Analysis of Canine TCR data from Zuleger et al 2024 (only two small samples)

This material is the same as in the Canine TCR analysis, the only difference is that we are only using the two samples available in the repository.

For this example, we assume that SatTCR is already downloaded, snakemake and docker are already installed in the system, and that the docker images are already pulled, i.e. we assume that the first steps of the Getting started page are already done.

We also assume that we are located in the SatTCR directory after cloning the repository:

git clone git@github.com:Ong-Research/SatTCR
cd SatTCR

Additional files to download

MIXCR’s license: This can be downloaded from their website: https://mixcr.com/mixcr/getting-started/milm/. We rename the file as license_mixcr, and the name is coded in the mixcr/license_file field in the config file.
IMGT reference file: This can be downloaded from the repseqio repository release: https://github.com/repseqio/library-imgt/releases. In the screenshot below, we can see that the IMGT file could be imgt.202214-2.sv8.json after decompressing it.

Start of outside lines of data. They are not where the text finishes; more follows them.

(* ===== verification/CancellationCoverage.v ===== *)
(** * No waiter of an ended scope is forgotten

    [demand] says what a future or a registration relies on at each point of a
    poll, and [wakeups_ok] that it holds in all reachable worlds. *)

From S2P Require Import Prelude Cancellation CancellationShape CancellationInvariant CancellationScopes CancellationPlaces CancellationWaiters CancellationWakeups.
Import Cancellation CancellationShape CancellationInvariant CancellationScopes CancellationPlaces CancellationWaiters CancellationWakeups.

Local Open Scope Z_scope.

Module CancellationCoverage.

(** Wakers an agent has detached and will call. *)
Definition detached_by (a : agent) : list Waker :=
  match a with
  | Owning _ _ (SPush d | SWake d) | Cancelling _ _ (CWake d) => detached_wakers d
  | _ => []
  end.

Definition in_flight (w : world) (t : nat) : Prop :=
  exists k a x, agents w !! k = Some a /\ (x ∈ detached_by a) /\ task x = t.

Definition watch_of (a : agent) : option watch :=
  match a with Waiting _ x _ | Tasking _ x _ => Some x | _ => None end.

(** The slot of the agent's scope stores a waker of the task that polls it. *)
Definition kept_for (w : world) (a : agent) (t : nat) : Prop :=
  exists p s wk, subject a = Some (p, generation s) /\ heap w !! p = Some s /\
    stored a s = Some wk /\ task wk = t.

Definition covered (w : world) (a : agent) : Prop :=
  exists x, watch_of a = Some x /\
    (notified x = true \/ kept_for w a (polled_by x) \/ in_flight w (polled_by x)).

(** A check at [c] that cannot answer that the scope lives. *)
Definition doomed (w : world) (a : agent) (c : check) : Prop :=
  exists p g s, subject a = Some (p, g) /\ heap w !! p = Some s /\
    (generation s <> g \/ (cancelled s = true /\ (c = LoadGeneration \/ c = LoadCancelled))).

Inductive demand : Type := Nothing | Always | Unless (c : check).

Definition unchanged_for (i : option WakerIdentity) (ctx : Waker) : bool :=
  match i with Some i => matches i ctx | None => false end.

Definition demand_of (a : agent) : demand :=
  match a with
  | Waiting f _ (FCheck ctx c) => if unchanged_for (registered_waker f) ctx then Unless c else Nothing
  | Waiting _ _ (FIdle (Some Pending) | FRelease _ _ _ Pending) => Always
  | Tasking r _ (TCheck ctx c) =>
      if unchanged_for (registered_task_waker r) ctx then Unless c else Nothing
  | Tasking _ _ (TIdle (Some Pending)) => Always
  | Tasking _ _ (TRelease _ _ _) => Unless LoadGeneration
  | Tasking _ _ (TFinal _ c) => Unless c
  | _ => Nothing
  end.

Definition satisfied (w : world) (a : agent) : Prop :=
  match demand_of a with
  | Nothing => True
  | Always => covered w a
  | Unless c => covered w a \/ doomed w a c
  end.

Definition wakeups_ok (w : world) : Prop := forall k a, agents w !! k = Some a -> satisfied w a.

(** ** What others do to a waiter *)

Lemma stored_ended a s wk : slot_ok s -> stored a s = Some wk -> cancelled s = false.
Proof.
  intros Hs Hst. destruct (cancelled s) eqn:E; [|done].
  destruct (so_ended _ Hs E) as [He Ht].
  destruct a as [| | | | | |f x st|r x st]; simpl in Hst; try done; [|congruence].
  destruct (waiter_id f); [|done]. by rewrite He, lookup_empty in Hst.
Qed.

Lemma stored_in_slot a s wk : stored a s = Some wk -> wk ∈ slot_wakers s.
Proof.
  intros H. apply elem_of_slot_wakers. destruct a; simpl in H; try done; [|by right].
  case_match; [left; eauto|done].
Qed.

Lemma publish_detaches s wk :
  (wk ∈ slot_wakers s) -> wk ∈ detached_wakers (fst (cancel_publish s)).
Proof. rewrite elem_of_slot_wakers, elem_of_detached. done. Qed.
(* ===== verification/CancellationAnswers.v ===== *)
(** * Answers of checks and polls

    The end of a scope as a token sees it is permanent; whoever was told that a
    scope ended was told the truth, and a check that begins after the end does
    not miss it, although its loads are spread over a reuse of the slot. *)

From S2P Require Import Prelude Cancellation CancellationShape CancellationInvariant CancellationScopes CancellationPlaces CancellationWaiters.
Import Cancellation CancellationShape CancellationInvariant CancellationScopes CancellationPlaces CancellationWaiters.

Local Open Scope Z_scope.

Module CancellationAnswers.

Lemma token_is_cancelled_iff g s :
  token_is_cancelled g s = true <->
  generation s <> g \/ cancelled s = true \/ delivery_state s = STATE_CANCELED.
Proof.
  unfold token_is_cancelled. rewrite !orb_true_iff, !negb_true_iff, Z.eqb_neq, Z.eqb_eq. tauto.
Qed.

Lemma registration_is_cancelled_over g s : registration_is_cancelled g s = true -> over g s.
Proof.
  unfold registration_is_cancelled, over. rewrite !orb_true_iff, !negb_true_iff, Z.eqb_neq. tauto.
Qed.

Lemma over_token g s : over g s -> token_is_cancelled g s = true.
Proof. rewrite token_is_cancelled_iff. intros [|]; auto. Qed.

(** A slot whose scope was claimed but not yet published is locked. *)
Lemma claimed_locked s :
  slot_ok s -> delivery_state s = STATE_CANCELED -> cancelled s = false -> holder s <> None.
Proof. intros Hs Hd Hc Hn. by rewrite (so_unlocked s Hs Hn Hd) in Hc. Qed.

(** Inside a generation the delivery state never leaves [STATE_CANCELED]. *)
Lemma canceled_kept w w' j p g s s' :
  base_ok w -> transition w w' -> view source_scope w j = Some (p, g) ->
  heap w !! p = Some s -> heap w' !! p = Some s' -> generation s' = g -> generation s = g ->
  delivery_state s = STATE_CANCELED -> delivery_state s' = STATE_CANCELED.
Proof.
  intros Hb Ht Hj Hp Hp' Hg' Hg Hd.
  destruct (heap_forward w w' p s Ht Hp) as (t & Hpt & Hw). assert (t = s') as -> by congruence.
  destruct Hw as [->|[k a a' Hk Hn Hsec|k a a' Hk Hst|k gg i n g' Hk ->]]; [done| | |].
  - assert (Hce : forall e n, e <> STATE_CANCELED ->
      delivery_state (snd (compare_exchange e n s)) = STATE_CANCELED).
    { intros e n He. unfold compare_exchange. destruct (Z.eqb_spec (delivery_state s) e); simpl; congruence. }
    destruct Hsec as [gg i n q s x|src gg s x q|owner src s|t s|t s|f x ctx id s|f x id s
      |f x ctx new s f' s' a b r Hl|r x ctx new s r' s' a b Hl|r x s]; simpl; try done.
    + by apply Hce.
    + by apply Hce.
    + unfold try_start_delivery. case_match; [done|]. by apply Hce.
    + unfold finish_delivery. case_match; [|done]. by apply Hce.
    + unfold unregister_locked. by case_match.
    + unfold unregister_locked. by case_match.
    + apply poll_locked_registers in Hl. by destruct Hl.
    + unfold second_locked in Hl. by case_match; simplify_eq.
    + unfold drop_locked. by case_match.
  - by destruct Hst.
  - exfalso. destruct (po_agents w (b_places w Hb) k _ Hk) as (_ & t & Ht' & Hgen).
    assert (t = s) as -> by congruence.
    pose proof Hj as Hj'. apply source_scope_scope in Hj'.
    assert (j = k) as ->.
    { apply (proj1 (b_scopes w Hb) j k (p, g)); [done|]. rewrite (view_at _ _ _ _ Hk). simpl. congruence. }
    by rewrite (view_at _ _ _ _ Hk) in Hj.
Qed.

Lemma token_over_kept w w' j p g s s' :
  base_ok w -> transition w w' -> view source_scope w j = Some (p, g) ->
  heap w !! p = Some s -> heap w' !! p = Some s' ->
  token_is_cancelled g s = true -> token_is_cancelled g s' = true.
Proof.
  intros Hb Ht Hj Hp Hp' Ho. apply token_is_cancelled_iff in Ho.
  assert (Hover : over g s -> token_is_cancelled g s' = true).
  { intros H. apply over_token.
    by apply (over_kept w w' j p g s s' (b_slots w Hb) (b_scopes w Hb) (po_agents w (b_places w Hb)) Ht). }
  destruct (decide (generation s = g)) as [Hg|Hg]; [|by apply Hover; left].
  destruct (cancelled s) eqn:Hc; [by apply Hover; right|].
  destruct Ho as [|[|Hd]]; [done|done|].
  apply token_is_cancelled_iff. destruct (decide (generation s' = g)) as [Hg'|]; [|by left].
  right. right. by eapply canceled_kept.
Qed.

Lemma observe_true b g s c :
  observe b g s c = inr true -> token_is_cancelled g s = true.
Proof.
  rewrite token_is_cancelled_iff. destruct c; simpl; intros H.
  - destruct (Z.eqb_spec (generation s) g); [done|auto].
  - destruct (cancelled s); [auto|done].
  - destruct (Z.eqb_spec (delivery_state s) STATE_CANCELED); [auto|done].
  - injection H as H. apply negb_true_iff, Z.eqb_neq in H. auto.
Qed.

(** ** Whoever ended a scope, or was told that it ended *)
Definition concluded (a : agent) : option (nat * Z) :=
  match a with
  | Cancelling _ src (CWake _ | CReturned) => Some (source_slot src, source_generation src)
  | Checking t (inr true) => Some (token_slot t, token_generation t)
  | Waiting f _ (FIdle (Some Ready) | FRelease _ _ _ Ready | FUnregister _ _) =>
      Some (token_slot (token f), token_generation (token f))
  | Tasking r _ (TIdle (Some Ready)) => Some (registration_slot r, registration_generation r)
  | _ => None
  end.

Definition answers_ok (w : world) : Prop :=
  forall k p g, view concluded w k = Some (p, g) ->
    slot_is w p (fun s => token_is_cancelled g s = true).

Lemma notify_concluded t a : concluded (notify_agent t a) = concluded a.
Proof. destruct a; simpl; try done; by case_match. Qed.

Lemma aside_concluded a a' : aside a a' -> concluded a' = concluded a.
Proof. destruct 1 as [|t a|]; try done. apply notify_concluded. Qed.

Lemma concluded_subject a x : concluded a = Some x -> subject a = Some x.
Proof. destruct a; simpl; try done; intros; repeat case_match; by simplify_eq. Qed.

Lemma concluded_quiet w k a a' p g :
  slots_ok w -> quiet w k a a' -> concluded a' = Some (p, g) ->
  concluded a = Some (p, g) \/ slot_is w p (fun s => token_is_cancelled g s = true).
Proof.
  intros Hok Hq.
  destruct Hq as [| |owner src s Hp Hc| |t c s Hp| | |f x last|r x last|f x ctx c c' s Hp Ho
    |f x ctx c s Hp Ho|f x ctx c s i Hp Ho Hi Hm|f x ctx c|f x ctx new|f x ctx u v res|f x u
    |r x ctx c c' s Hp Ho|r x ctx c s Hp Ho|r x ctx c s i Hp Ho Hi Hm|r x ctx c|r x ctx s Hp Hc
    |r x ctx s wk Hp Hn Hg Hc Hwk Hww|r x ctx|r x ctx new|r x ctx u v|r x ctx c c' s Hp Ho
    |r x ctx c s Hp Ho|r x ctx c s Hp Ho|r x u]; simpl; try done; auto.
  - intros [= <- <-]. right. exists s. split; [done|]. apply over_token. left.
    by rewrite <- (so_generation _ (Hok _ _ Hp)).
  - destruct (observe _ _ s c) as [|[]] eqn:Ho; try done. intros [= <- <-]. right. exists s.
    split; [done|]. by eapply observe_true.
  - by destruct (waiter_id f).
  - intros H. right. apply observe_true in Ho.
    assert (Some (token_slot (token f), token_generation (token f)) = Some (p, g)) as [= <- <-]
      by by destruct (waiter_id f).
    by exists s.
  - intros [= <- <-]. right. exists s. split; [done|]. by eapply observe_true.
  - intros [= <- <-]. right. exists s. split; [done|].
    rewrite (so_generation _ (Hok _ _ Hp)) in Hc.
    destruct Hc as [Hc|Hc]; [apply over_token; by left|]. by apply over_token, registration_is_cancelled_over.
  - intros [= <- <-]. right. exists s. split; [done|]. by eapply observe_true.
Qed.

Lemma answers_transition w w' : base_ok w -> answers_ok w -> transition w w' -> answers_ok w'.
Proof.
  intros Hb Ha Ht k p g Hk.
  assert (Hkeep : forall k, view concluded w k = Some (p, g) ->
    slot_is w' p (fun s => token_is_cancelled g s = true)).
  { intros i Hi. destruct (Ha i p g Hi) as (s & Hs & Ho).
    destruct (generation_grows w w' p s (b_slots w Hb) Ht Hs) as (s' & Hs' & _).
    apply view_Some in Hi as (a & Hai & Hi).
    destruct (subject_known w i a p g Hb Hai) as [j Hj]; [by apply concluded_subject|].
    exists s'. split; [done|]. by eapply token_over_kept. }
  destruct (view_step concluded w w' aside_concluded Ht) as (m & Hm & Hv).
  destruct (decide (k = m)) as [->|]; [|rewrite Hv in Hk by done; by eapply Hkeep].
  destruct Hm as [a a' Hma Hma' Hmv|a' -> Hma' Hst Hh Hsh]; rewrite (view_at _ _ _ _ Hma') in Hk.
  - assert (concluded a = Some (p, g) \/ slot_is w' p (fun s => token_is_cancelled g s = true)) as [H|H];
      [|by eapply Hkeep; rewrite (view_at _ _ _ _ Hma)|done].
    destruct Hmv as [Hq Hh Hsh|q t t' Hq Hn Hs Hh ?|q t t' Hq Hs Hh ?|i y y' Hi Hs Hh ?
      |gg i n q g' t y id -> -> Hq Hi Hid Hh Hsh|gg i sl id -> -> Hi Hid Hh Hsh|wk Hwk Hh ?]; try done.
    + destruct (concluded_quiet w m a a' p g (b_slots w Hb) Hq Hk) as [|Hs]; [by left|right].
      by eapply slot_is_transition.
    + destruct Hs as [| | | | |f x ctx id s|f x id s|f x ctx new s f' s' u b r Hl|r x ctx new s r' s' u b Hl|];
        try done; [by left|].
      right. apply poll_locked_registers in Hl. pose proof (so_generation _ (b_slots w Hb _ _ Hq)) as Hg.
      destruct Hl as [Hl|id Hid Hl Ho|Ho| | |]; simpl in Hk; try done; injection Hk as <- <-;
        (eapply slot_is_write; [exact Hq|exact Hh|]); [|done|done].
      apply over_token. left. congruence.
    + destruct Hs; try done. simpl in Hk. injection Hk as <- <-. right.
      eapply slot_is_write; [done..|]. apply over_token. by right.
    + by destruct Hs.
    + left. by destruct Hwk.
  - by destruct Hst as [a []|].
Qed.

(** ** Checks that begin after the end *)

(** A load at [c] from which no answer but true is possible. *)
Definition stuck (g : Z) (s : CancellationSlot) (c : check) : Prop :=
  match c with
  | LoadGeneration | LoadCancelled => token_is_cancelled g s = true
  | LoadDelivery => generation s <> g \/ delivery_state s = STATE_CANCELED
  | ReloadGeneration => generation s <> g
  end.

Lemma stuck_observe g s c :
  stuck g s c ->
  match observe true g s c with inl c' => stuck g s c' | inr b => b = true end.
Proof.
  destruct c; simpl.
  - destruct (Z.eqb_spec (generation s) g); simpl; auto.
  - rewrite token_is_cancelled_iff. destruct (cancelled s); simpl; [done|]. intros [|[|]]; auto; done.
  - destruct (Z.eqb_spec (delivery_state s) STATE_CANCELED); simpl; [done|]. intros [|]; done.
  - intros H. by apply negb_true_iff, Z.eqb_neq.
Qed.

Lemma stuck_kept w w' j p g s s' c :
  base_ok w -> transition w w' -> view source_scope w j = Some (p, g) ->
  heap w !! p = Some s -> heap w' !! p = Some s' -> stuck g s c -> stuck g s' c.
Proof.
  intros Hb Ht Hj Hp Hp'.
  assert (Hg : generation s <> g -> generation s' <> g).
  { intros H. pose proof Hj as Hj'. apply source_scope_scope in Hj'.
    destruct (proj2 (b_scopes w Hb) _ _ _ Hj') as (s0 & Hs0 & ?).
    destruct (generation_grows w w' p s (b_slots w Hb) Ht Hp) as (s1 & Hs1 & ?).
    assert (s0 = s) as -> by congruence. assert (s1 = s') as -> by congruence. lia. }
  destruct c; simpl.
  - by eapply token_over_kept.
  - by eapply token_over_kept.
  - destruct (decide (generation s' = g)) as [Hg'|]; [|by left]. intros [|Hd]; [by left; auto|right].
    destruct (decide (generation s = g)); [|by destruct Hg]. by eapply canceled_kept.
  - done.
Qed.

Definition check_stuck (w : world) (t : CancellationToken) (st : check + bool) : Prop :=
  match st with
  | inl c => slot_is w (token_slot t) (fun s => stuck (token_generation t) s c)
  | inr b => b = true
  end.

Definition late_ok (n : nat) (t : CancellationToken) (w : world) : Prop :=
  issued w t = true /\
  slot_is w (token_slot t) (fun s => token_is_cancelled (token_generation t) s = true) /\
  forall k st, (n <= k)%nat -> agents w !! k = Some (Checking t st) -> check_stuck w t st.

Lemma issued_kept w w' t : transition w w' -> issued w t = true -> issued w' t = true.
Proof.
  unfold issued. intros Ht (a & Ha & H)%existsb_exists.
  apply list_elem_of_In, list_elem_of_lookup in Ha as [j Hj]. apply existsb_exists.
  assert (exists a', agents w' !! j = Some a' /\ match a' with
    | Owning src g _ => bool_decide (token_of src g = t) | _ => false end = true) as (a' & Ha' & H').
  { destruct (agents_step w w' Ht) as (m & Hm & _ & Hsome).
    destruct (decide (j = m)) as [->|Hne].
    - destruct Hm as [b b' Hb Hb' Hmv|b' -> Hb' Hs Hh Hsh];
        [|by apply lookup_lt_Some in Hj; lia].
      simplify_eq. exists b'. split; [done|]. destruct a as [|src g st| | | | | |]; try done.
      destruct Hmv as [Hq Hh Hsh|q u u' Hq Hn Hs Hh ?|q u u' Hq Hs Hh ?|i y y' Hi Hs Hh ?
        |gg i n q g' u y id Heq|gg i sl id Heq|wk Hwk Hh ?]; try done.
      + by inversion Hq.
      + by inversion Hs.
      + by inversion Hs.
      + by inversion Hs.
      + by inversion Hwk.
    - destruct (Hsome j a Hne Hj) as (a' & Ha' & Has). exists a'. split; [done|].
      destruct Has as [|u a|]; try done. destruct a; try done. }
  exists a'. split; [|done]. apply list_elem_of_In, list_elem_of_lookup. by exists j.
Qed.

Lemma issued_view w t :
  issued w t = true -> exists j, view source_scope w j = Some (token_slot t, token_generation t).
Proof. apply issued_source. Qed.

Lemma check_stuck_kept w w' t st :
  base_ok w -> transition w w' -> issued w t = true -> check_stuck w t st -> check_stuck w' t st.
Proof.
  intros Hb Ht Hi. destruct st as [c|]; [|done]. intros (s & Hs & Hc).
  destruct (issued_view w t Hi) as [j Hj].
  destruct (generation_grows w w' _ s (b_slots w Hb) Ht Hs) as (s' & Hs' & _).
  exists s'. split; [done|]. by eapply stuck_kept.
Qed.

Lemma aside_checking a t st : aside a (Checking t st) -> a = Checking t st.
Proof.
  inversion 1 as [|u b Heq|]; subst; [done|].
  match goal with E : notify_agent _ _ = _ |- _ => destruct a; simpl in E; try case_match; by simplify_eq end.
Qed.

Lemma late_transition n t w w' : base_ok w -> late_ok n t w -> transition w w' -> late_ok n t w'.
Proof.
  intros Hb (Hi & Ho & Hc) Ht. split; [by eapply issued_kept|].
  assert (Ho' : check_stuck w' t (inl LoadGeneration)) by by eapply check_stuck_kept.
  split; [done|]. intros k st Hk Ha. destruct (agents_step w w' Ht) as (m & Hm & Hnone & Hsome).
  destruct (decide (k = m)) as [->|Hne].
  - destruct Hm as [b b' Hb' Hb'' Hmv|b' Hm Hb' Hs Hh Hsh]; simplify_eq.
    + destruct Hmv as [Hq Hh Hsh|q u u' Hq Hn Hs Hh ?|q u u' Hq Hs Hh ?|i y y' Hi' Hs Hh ?
        |gg i n' q g' u y id Heq Heq'|gg i sl id Heq Heq'|wk Hwk Hh ?]; try done.
      * inversion Hq as [| | | |t' c s Hs| | | | | | | | | | | | | | | | | | | | | | | |]; subst;
          try (by destruct (waiter_id f)).
        destruct (Hc _ _ Hk Hb') as (s0 & Hs0 & Hst). assert (s0 = s) as -> by congruence.
        apply stuck_observe in Hst. destruct (observe true (token_generation t) s c); [|done].
        exists s. rewrite Hh. done.
      * inversion Hs.
      * inversion Hs.
      * inversion Hs.
      * inversion Hwk.
    + inversion Hs as [c Hbeg|]; subst. by inversion Hbeg; subst.
  - destruct (agents w !! k) as [a|] eqn:Ek; [|by rewrite (Hnone k Hne Ek) in Ha].
    destruct (Hsome k a Hne Ek) as (a' & Ha' & Has). simplify_eq.
    rewrite (aside_checking _ _ _ Has) in Ek.
    eapply check_stuck_kept; [done..|by eapply Hc].
Qed.

End CancellationAnswers.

Screenshot of the repseqio repository release page

Making the `samples.csv` file

The name of this file is coded in the config file samplefile entry. For the moment, we assume that the sequencing files are located in the data folder. For example, in this repository, we have the following files:

ls data

K9013v01-rxn1_S425_L003
K9013v01-rxn2_S426_L003

These are two paired RNA-seq files corresponding to two samples; so the samples.csv looks as:

sample_name,sample_file
sample1,data/K9013v01-rxn1_S425_L003
sample2,data/K9013v01-rxn2_S426_L003

The first column is the name that is going to be used for the respective samples, and the second one is the name of the file until the “_R1” / “_R2” parts. The remaining part of the file names is defined in the suffix entry of the configuration file. In the case of these two files, that is _001.fastq.gz.

Running the pipeline

Quality control

The quality control module of the pipeline does the following:

Runs fastqc for every sequencing file, and gather all the results in a multiqc report.
Uses dada2’s to plot quality profiles.

The underlying assumption for this step is the that docker images for the fastqc, multiqc and rquarto have been installed already. After this steps are completed, then run with 4 cores:

snakemake -c4 qc

Using the rule:

snakemake -c4 qc_report

will generate the QC page of the complete report. Alternatively, the quality profiles are saved in the figs directory, and one of them looks like:

Figure 1: Quallity profile for the tech1 files

Each panel in the plot correspond to one of the sequence files for the sample:

The x-axis corresponds to the nucleotides in the sequences, labeled as Cycles, and the y-axis correspond to the quality score for each nucleotide in each sequence.
In the background of each panel, there is a heatmap indicating the % of nucleotides at the \(i\)-th position among all sequences with a given quality score. The black bars at the top means that the majority of the nucleotides have a high score.
The green line is the avg. score at each position, where the orange line are the median (full) and 25% / 75% quantiles (dashed). These lines and the grey shades below 30 indicate that there are few sequences that need to be trimmed.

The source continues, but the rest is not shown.